Missoula VA Clinic to be renamed to honor Doolittle Raider

David Thatcher, a staff sergeant during the Doolittle Raid, smiles with pride as he listens to a speaker talk about the Doolittle Raiders, April 20, 2013 in Fort Walton Beach, Fla.


By KIM BRIGGEMAN | The Missoulian | Published: February 7, 2019

MISSOULIAN, Mont. (Tribune News Service) — The legacy of David Thatcher, who lived a quiet life in Missoula after serving heroically with the U.S. Army Air Corps in World War II, will be cemented in his adopted hometown later this month.

A ceremony is slated for 10:15 a.m. Thursday, Feb. 21, to attach Thatcher’s name to the Missoula Veterans Administration Clinic.

Veterans, their families and the general public are invited to the renaming. Congressional delegations who championed a bill to rename three Montana VA clinics in honor of World War II veterans have been sent invitations, as have Gov. Steve Bullock and Mayor John Engen.

U.S. Sens. Jon Tester and Steve Daines and U.S. Rep. Greg Gianforte introduced a bill last spring to christen the Palmer Street clinic in Thatcher’s honor.
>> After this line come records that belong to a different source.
(* ===== verification/HcFacts.v ===== *)
(** * Properties of the keying operations

    The Keying Material message that a sender assembles and what a receiver
    makes of it; key derivation; the well-formedness of contexts. *)
From S2P Require Import Prelude StreamMode Ctr128 CfbOfb128 Cbc128 Wrap128 HcMsg HcCtx Cryspr HcSession HaiCrypt.

(** ** Well-formed contexts *)
Definition side_flag (sd : side) : Z :=
  match sd with Even => HCRYPT_MSG_F_eSEK | Odd => HCRYPT_MSG_F_oSEK end.
Definition side_index (sd : side) : nat := match sd with Even => 0 | Odd => 1 end.

(** The buffers have the sizes of the C arrays, the handlers are in place. *)
Record ctx_wf (sd : side) (c : hcrypt_Ctx) : Prop := {
  wf_flags : hcryptCtx_GetKeyFlags c = side_flag sd;
  wf_mode : mode c = HCRYPT_CTX_MODE_AESCTR;
  wf_msg_info : msg_info c = Some hcryptMsg_SRT_MsgInfo;
  wf_pwd : length (pwd c) = HAICRYPT_PWD_MAX_SZ;
  wf_pwd_len : (pwd_len c <= HAICRYPT_PWD_MAX_SZ)%nat;
  wf_salt : length (salt c) = HAICRYPT_SALT_SZ;
  wf_salt_bytes : are_bytes (salt c);
  wf_sek : length (sek c) = HAICRYPT_KEY_MAX_SZ;
  wf_sek_bytes : are_bytes (sek c);
  wf_cache : length (KMmsg_cache c) = (HCRYPT_CTX_MAX_KM_PFX_SZ + HCRYPT_MSG_KM_MAX_SZ)%nat;
}.

Lemma wf_key_index sd c : ctx_wf sd c → hcryptCtx_GetKeyIndex c = side_index sd.
Proof.
  intros [H _ _ _ _ _ _ _ _ _]. unfold hcryptCtx_GetKeyIndex, hcryptCtx_GetKeyFlags in *.
  rewrite H. by destruct sd.
Qed.

(** The pass phrase and the keys in use. *)
Definition ctx_pwd (c : hcrypt_Ctx) : bytes := take (pwd_len c) (pwd c).
Definition ctx_sek (c : hcrypt_Ctx) : bytes := take (sek_len c) (sek c).

(** ** The Keying Material message *)
Definition km_header (kf klen4 : Z) : bytes :=
  [0x12; 0x20; 0x29; kf; 0; 0; 0; 0; 2; 0; 2; 0; 0; 0; 4; klen4].
(** [n]: key length, [w]: wrapped keys *)
Definition km_msg (kf : Z) (n : nat) (salt w : bytes) : bytes :=
  km_header kf (Z.of_nat (n / 4)) ++ salt ++ w.

Lemma length_km_header kf k : length (km_header kf k) = 16%nat.
Proof. done. Qed.
#[export] Hint Rewrite length_km_header : len.

Lemma aes_key_len_div n :
  aes_key_len n → Z.to_nat (Z.of_nat (n / 4) * 4) = n ∧ u8 (Z.of_nat (n / 4)) = Z.of_nat (n / 4) ∧
  (n <= 32)%nat ∧ (16 <= n)%nat.
Proof. intros [->|[->| ->]]; (split_and!; [reflexivity|reflexivity|lia..]). Qed.

Lemma asm_km_header_eq ctx n cnt len :
  length (salt ctx) = 16%nat → salt_len ctx = 16%nat → sek_len ctx = n → aes_key_len n →
  (32 <= len <= length (KMmsg_cache ctx))%nat →
  let kf := if (2 =? cnt)%nat then HCRYPT_MSG_F_xSEK else Z.land (flags ctx) HCRYPT_MSG_F_xSEK in
  asm_km_header hcryptMsg_SRT_MsgInfo ctx HCRYPT_SE_TSSRT cnt len =
    km_msg kf n (salt ctx) (replicate (len - 32) 0) ++ drop len (KMmsg_cache ctx).
Proof.
  intros Hs Hsl Hn Haes Hlen kf. destruct (aes_key_len_div n Haes) as (_ & Hu8 & _).
  unfold asm_km_header. fold kf. rewrite Hsl, Hn, (take_ge (salt ctx)) by lia.
  assert (Hkf : u8 kf = kf).
  { apply u8_small. unfold kf. destruct (_ =? _)%nat; [done|].
    change HCRYPT_MSG_F_xSEK with (Z.ones 2). rewrite Z.land_ones by lia.
    pose proof (Z.mod_pos_bound (flags ctx) (2 ^ 2) ltac:(lia)). lia. }
  assert (Hz : memcpy (KMmsg_cache ctx) 0 (replicate len 0) =
    replicate 16 0 ++ (replicate (len - 16) 0 ++ drop len (KMmsg_cache ctx))).
  { unfold memcpy. rewrite take_0, app_nil_l, length_replicate, app_assoc, <- replicate_add.
    f_equal. f_equal. lia. }
  rewrite Hz. set (rest := replicate (len - 16) 0 ++ _).
  unfold hcryptMsg_KM_SetSaltLen, hcryptMsg_KM_SetSekLen.
  change (resetCache hcryptMsg_SRT_MsgInfo) with hcryptMsg_SRT_ResetCache.
  unfold hcryptMsg_SRT_ResetCache. cbn [Z.eqb HCRYPT_MSG_PT_KM HCRYPT_MSG_PT_MS Pos.eqb].
  rewrite Hkf, Hu8.
  rewrite !insert_app_l by (rewrite ?length_insert; vm_compute; lia).
  match goal with |- memcpy (?h ++ rest) _ _ = _ =>
    change h with (km_header kf (Z.of_nat (n / 4))) end.
  unfold memcpy, km_msg. change HCRYPT_MSG_KM_OFS_SALT with 16%nat.
  rewrite take_app_length' by done. rewrite <- !app_assoc. f_equal. f_equal.
  rewrite Hs, drop_app_ge by (rewrite length_km_header; lia). rewrite length_km_header.
  change (16 + 16 - 16)%nat with 16%nat. unfold rest. rewrite drop_app_le by len.
  f_equal. rewrite drop_replicate. f_equal. lia.
Qed.

(** What the checks of the receiver read in it. *)
Section km_read.
Context (kf : Z) (n : nat) (salt w : bytes).
Context (Hkf : 1 <= kf <= 3) (Hn : aes_key_len n) (Hsalt : length salt = 16%nat).

Lemma km_msg_byte i : (i < 16)%nat → km_msg kf n salt w !!! i = km_header kf (Z.of_nat (n / 4)) !!! i.
Proof using Type. clear Hkf Hn Hsalt. intros. unfold km_msg. by apply lookup_total_app_l. Qed.

Lemma length_km_msg : length (km_msg kf n salt w) = (32 + length w)%nat.
Proof using All. unfold km_msg. len. Qed.

Definition km_cnt : nat := if (kf =? 3)%Z then 2%nat else 1%nat.

Lemma km_both : hcryptMsg_KM_HasBothSek (km_msg kf n salt w) = (kf =? 3).
Proof using All.
  unfold hcryptMsg_KM_HasBothSek. rewrite km_msg_byte by (unfold HCRYPT_MSG_KM_OFS_KFLGS; lia).
  assert (kf = 1 ∨ kf = 2 ∨ kf = 3) as [->|[->| ->]] by lia; done.
Qed.

Lemma km_key_index :
  side_of (hcryptMsg_KM_GetKeyIndex (km_msg kf n salt w)) = if kf =? 1 then Even else Odd.
Proof using All.
  unfold hcryptMsg_KM_GetKeyIndex. rewrite km_msg_byte by (unfold HCRYPT_MSG_KM_OFS_KFLGS; lia).
  assert (kf = 1 ∨ kf = 2 ∨ kf = 3) as [->|[->| ->]] by lia; done.
Qed.

Lemma km_validate_ok :
  length w = (km_cnt * n + 8)%nat →
  km_validate HCRYPT_SE_TSSRT (km_msg kf n salt w) = Some (16%nat, n, km_cnt).
Proof using All.
  intros Hw. unfold km_validate, hcryptMsg_KM_GetSaltLen, hcryptMsg_KM_GetSekLen.
  rewrite km_both, length_km_msg, !km_msg_byte
    by (unfold HCRYPT_MSG_KM_OFS_SLEN, HCRYPT_MSG_KM_OFS_KLEN, HCRYPT_MSG_KM_OFS_SE,
         HCRYPT_MSG_KM_OFS_CIPHER, HCRYPT_MSG_KM_OFS_AUTH; lia).
  change (km_header kf (Z.of_nat (n / 4)) !!! HCRYPT_MSG_KM_OFS_SLEN) with 4.
  change (km_header kf (Z.of_nat (n / 4)) !!! HCRYPT_MSG_KM_OFS_KLEN) with (Z.of_nat (n / 4)).
  destruct (aes_key_len_div n Hn) as (-> & _ & Hle & Hge). change (Z.to_nat (4 * 4)) with 16%nat.
  fold km_cnt. rewrite Hw. unfold HCRYPT_MSG_KM_OFS_SALT, HAICRYPT_SALT_SZ, HAICRYPT_KEY_MAX_SZ,
    HAICRYPT_WRAPKEY_SIGN_SZ.
  rewrite (proj2 (Nat.leb_gt _ _)) by lia.
  rewrite (proj2 (Nat.ltb_ge 32 n)) by lia. change (16 <? 16)%nat with false. cbn [orb].
  replace (negb _ && negb _ && negb _) with false by (destruct Hn as [->|[->| ->]]; done).
  replace (_ =? _)%nat with true; [done|]. symmetry. apply Nat.eqb_eq. lia.
Qed.

Lemma km_salt : take 16 (drop HCRYPT_MSG_KM_OFS_SALT (km_msg kf n salt w)) = salt.
Proof using All.
  unfold km_msg, HCRYPT_MSG_KM_OFS_SALT. rewrite drop_app_length' by done.
  by rewrite take_app_length'.
Qed.

Lemma km_wrapped m :
  m = length w → take m (drop (HCRYPT_MSG_KM_OFS_SALT + 16) (km_msg kf n salt w)) = w.
Proof using All.
  intros ->. unfold km_msg, HCRYPT_MSG_KM_OFS_SALT. rewrite app_assoc, drop_app_length' by len.
  by apply take_ge.
Qed.

(** The transport handler takes it for a Keying Material message. *)
Lemma km_parseMsg : hcryptMsg_SRT_ParseMsg (km_msg kf n salt w) = HCRYPT_MSG_PT_KM.
Proof using All.
  unfold hcryptMsg_SRT_ParseMsg, hcryptMsg_KM_GetVersion, hcryptMsg_KM_GetPktType,
    hcryptMsg_KM_GetSign, hcryptMsg_KM_GetSE, hcryptMsg_KM_HasNoSek.
  rewrite !km_msg_byte by (unfold HCRYPT_MSG_KM_OFS_VERSION, HCRYPT_MSG_KM_OFS_PT,
    HCRYPT_MSG_KM_OFS_SIGN, HCRYPT_MSG_KM_OFS_SE, HCRYPT_MSG_KM_OFS_KFLGS; lia).
  assert (kf = 1 ∨ kf = 2 ∨ kf = 3) as [->|[->| ->]] by lia; done.
Qed.

(** Its key index read at the place of a data header is that of the KEKI: 0. *)
Lemma km_data_index :
  side_of (hcryptMsg_GetKeyIndex hcryptMsg_SRT_MsgInfo (km_msg kf n salt w)) = Even.
Proof using Type. done. Qed.
End km_read.

(** ** Keys *)
Section keys.
Context {AES_KEY : Type} `{!AesLib AES_KEY, !AesLibOk AES_KEY}.
Local Abbreviation ses := (hcrypt_Session AES_KEY).
Implicit Types (s : ses) (sd : side).

(** The key schedule of a SEK, and that of the KEK derived from a pass
    phrase. *)
Definition sek_key (key : bytes) : option AES_KEY := crysprOpenSSL_AES_SetKey true key.
Definition kek_key (bWrap : bool) (pwd salt : bytes) (n : nat) : option AES_KEY :=
  kek ← crysprOpenSSL_KmPbkdf2 pwd (drop 8 salt) HAICRYPT_PBKDF2_ITER_CNT n;
  crysprOpenSSL_AES_SetKey bWrap kek.

Lemma sek_key_total key :
  aes_key_len (length key) → are_bytes key → ∃ k, sek_key key = Some k ∧ Block128 AES_encrypt k.
Proof.
  intros Hl Hb. destruct (set_key_total key Hl Hb) as [[k Hk] _].
  exists k. split; [done|]. eapply enc_key_block, Hk.
Qed.

Lemma kek_key_total pwd salt n :
  aes_key_len n → ∃ ek dk, kek_key true pwd salt n = Some ek ∧ kek_key false pwd salt n = Some dk.
Proof.
  intros Hn. destruct (pbkdf2_total pwd (drop 8 salt) HAICRYPT_PBKDF2_ITER_CNT n) as (kek & Hkek & Hl & Hb).
  destruct (set_key_total kek) as [[ek Hek] [dk Hdk]]; [by rewrite Hl|done|].
  exists ek, dk. unfold kek_key, crysprOpenSSL_KmPbkdf2. by rewrite Hkek.
Qed.

Lemma kek_key_pair pwd salt n ek dk :
  kek_key true pwd salt n = Some ek → kek_key false pwd salt n = Some dk →
  Block128 AES_encrypt ek ∧ Block128 AES_decrypt dk ∧
  BlockInverse AES_encrypt ek AES_decrypt dk ∧ BlockInverse AES_decrypt dk AES_encrypt ek.
Proof.
  unfold kek_key. destruct (crysprOpenSSL_KmPbkdf2 _ _ _ _) as [kek|]; [|done].
  cbn [mbind option_bind crysprOpenSSL_AES_SetKey]. intros He Hd.
  split; [by eapply enc_key_block|]. split; [by eapply dec_key_block|]. by eapply aes_inverse.
Qed.

(** Wrapping and unwrapping one or two SEKs. *)
Lemma wrap_seks pwd salt n ek dk seks m :
  kek_key true pwd salt n = Some ek → kek_key false pwd salt n = Some dk →
  are_bytes seks → length seks = (8 * m)%nat → (2 <= m <= 8)%nat →
  ∃ w, AES_wrap_key ek None seks = Some w ∧ length w = (length seks + 8)%nat ∧
    AES_unwrap_key dk None w = Some seks.
Proof.
  intros Hek Hdk Hb Hl Hm. destruct (kek_key_pair _ _ _ _ _ Hek Hdk) as (He & Hd & Hinv & _).
  destruct (CRYPTO_128_wrap_total AES_encrypt ek None seks m) as [w Hw]; [split; lia|done|].
  exists w. split; [done|].
  assert (Hiv : length (default Wrap128.default_iv (None : option bytes)) = 8%nat ∧
    are_bytes (default Wrap128.default_iv (None : option bytes))).
  { split; [done|]. apply are_bytes_replicate. by unfold is_byte. }
  destruct Hiv as [Hivl Hivb]. split.
  - apply wrap_some in Hw as (m' & Hm' & Hl' & Hw). assert (m' = m) as -> by lia.
    pose proof (wrap_outer_ok AES_encrypt ek m 6 1 _ (wrap_init_ok m _ _ Hivl Hivb Hl' Hb))
      as (HA & _ & HR & _). cbv zeta in Hw. rewrite Hw. len.
  - unfold AES_unwrap_key, CRYPTO_128_unwrap.
    rewrite (unwrap_raw_wrap AES_encrypt ek AES_decrypt dk None seks w) by done.
    by rewrite decide_True.
Qed.

(** ** Single operations *)
Lemma ms_setkey_run s sd key :
  ctx_wf sd (get_ctx sd s) → aes_key_len (length key) → are_bytes key →
  ∃ k, sek_key key = Some k ∧
    ms_setkey sd key s = Some (0, set_cb (set_aes_sek (side_index sd) k (cryspr_cb s)) s).
Proof.
  intros Hwf Hl Hb. destruct (sek_key_total key Hl Hb) as (k & Hk & _). exists k. split; [done|].
  unfold ms_setkey. hc_step. hc_step. unfold crysprFallback_MsSetKey.
  rewrite (wf_mode _ _ Hwf), (wf_key_index _ _ Hwf). cbn [Z.eqb HCRYPT_CTX_MODE_AESCTR Pos.eqb].
  rewrite orb_true_r. unfold sek_key in Hk. by rewrite Hk.
Qed.

Lemma GenSecret_run s sd n :
  ctx_wf sd (get_ctx sd s) → salt_len (get_ctx sd s) = 16%nat → sek_len (get_ctx sd s) = n →
  aes_key_len n →
  let c := get_ctx sd s in
  ∃ k, kek_key (has_flag HCRYPT_CTX_F_ENCRYPT c) (ctx_pwd c) (salt c) n = Some k ∧
    hcryptCtx_GenSecret sd s = Some (0, set_cb (set_kek k (cryspr_cb s)) s).
Proof.
  intros Hwf Hsl Hn Haes c. fold c in Hwf, Hsl, Hn.
  destruct (kek_key_total (ctx_pwd c) (salt c) n Haes) as (ek & dk & Hek & Hdk).
  assert (∃ k, kek_key (has_flag HCRYPT_CTX_F_ENCRYPT c) (ctx_pwd c) (salt c) n = Some k)
    as [k Hk] by (destruct (has_flag _ _); eauto).
  exists k. split; [done|]. unfold hcryptCtx_GenSecret. hc_step. fold c. rewrite Hn, Hsl.
  unfold HAICRYPT_PBKDF2_SALT_LEN. change (8 <=? 16)%nat with true. cbv iota.
  destruct (aes_key_len_div n Haes) as (_ & _ & Hle & _).
  rewrite bind_assert by (apply Nat.leb_le; unfold HAICRYPT_KEY_MAX_SZ; lia).
  change (16 - 8)%nat with 8%nat. pose proof (wf_salt _ _ Hwf) as Hs. unfold HAICRYPT_SALT_SZ in Hs.
  rewrite (take_ge (drop 8 _)) by len.
  unfold kek_key in Hk. fold (ctx_pwd c).
  destruct (crysprOpenSSL_KmPbkdf2 _ _ _ _) as [kek|]; [|done]. cbn [mbind option_bind] in Hk.
  unfold km_setkey. unfold bind at 1. hc_step. unfold crysprFallback_KmSetKey. by rewrite Hk.
Qed.

(** The keys of a message are one or two. *)
Definition sek_count (alt_sek : option bytes) : nat :=
  match alt_sek with None => 1 | Some _ => 2 end.
Definition km_flags (sd : side) (alt_sek : option bytes) : Z :=
  match alt_sek with None => side_flag sd | Some _ => 3 end.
They included the renaming of a similar outpatient VA facility in Billings for Dr. Joseph Medicine Crow (Dakaak Baako) and a specialty clinic in Billings for Benjamin Steele. President Donald Trump signed the legislation in June 2018.

Plans are still in the works for the Billings ceremonies, pending availability of the congressmen, Montana VA spokesman Patrick Hutchison said Monday.

Thatcher was a member of the famed Doolittle Raiders who bombed Tokyo months after the Japanese attack on Pearl Harbor. He outlived all but one of the 80 Raiders before passing away in Missoula in 2016 at age 94.

Born in Bridger, Thatcher graduated from Absarokee High School in 1939 and enlisted in the Army Air Corps in 1940. After Pearl Harbor was attacked he volunteered to serve as a tail gunner for an unknown high-risk mission that would attack targets deep within Japanese controlled territory. The counterattack under Lt. Col. James "Jimmy" Doolittle became known as the Doolittle Raid.

Thatcher's role in the raid was portrayed by actor Robert Walker in the film “Thirty Seconds Over Tokyo.” He was on a B-25 that ran out of fuel after the raid and made an emergency landing off the coast of China. Thatcher helped his injured crewmates to safety, and was awarded the Silver Star for his efforts.

He went on to fly 26 missions in a B-26 over North Africa and Europe, among them the first bombing raid over Rome. He was discharged in July 1945 and returned to Montana to marry his sweetheart Dawn, who survives him. Thatcher was a mail clerk and carrier for the U.S. Postal Service in Missoula for 30 years before retiring in 1980.

His son Jeff Thatcher of Little Rock, Arkansas, will be on hand to speak on behalf of the family at the Feb. 21 ceremony.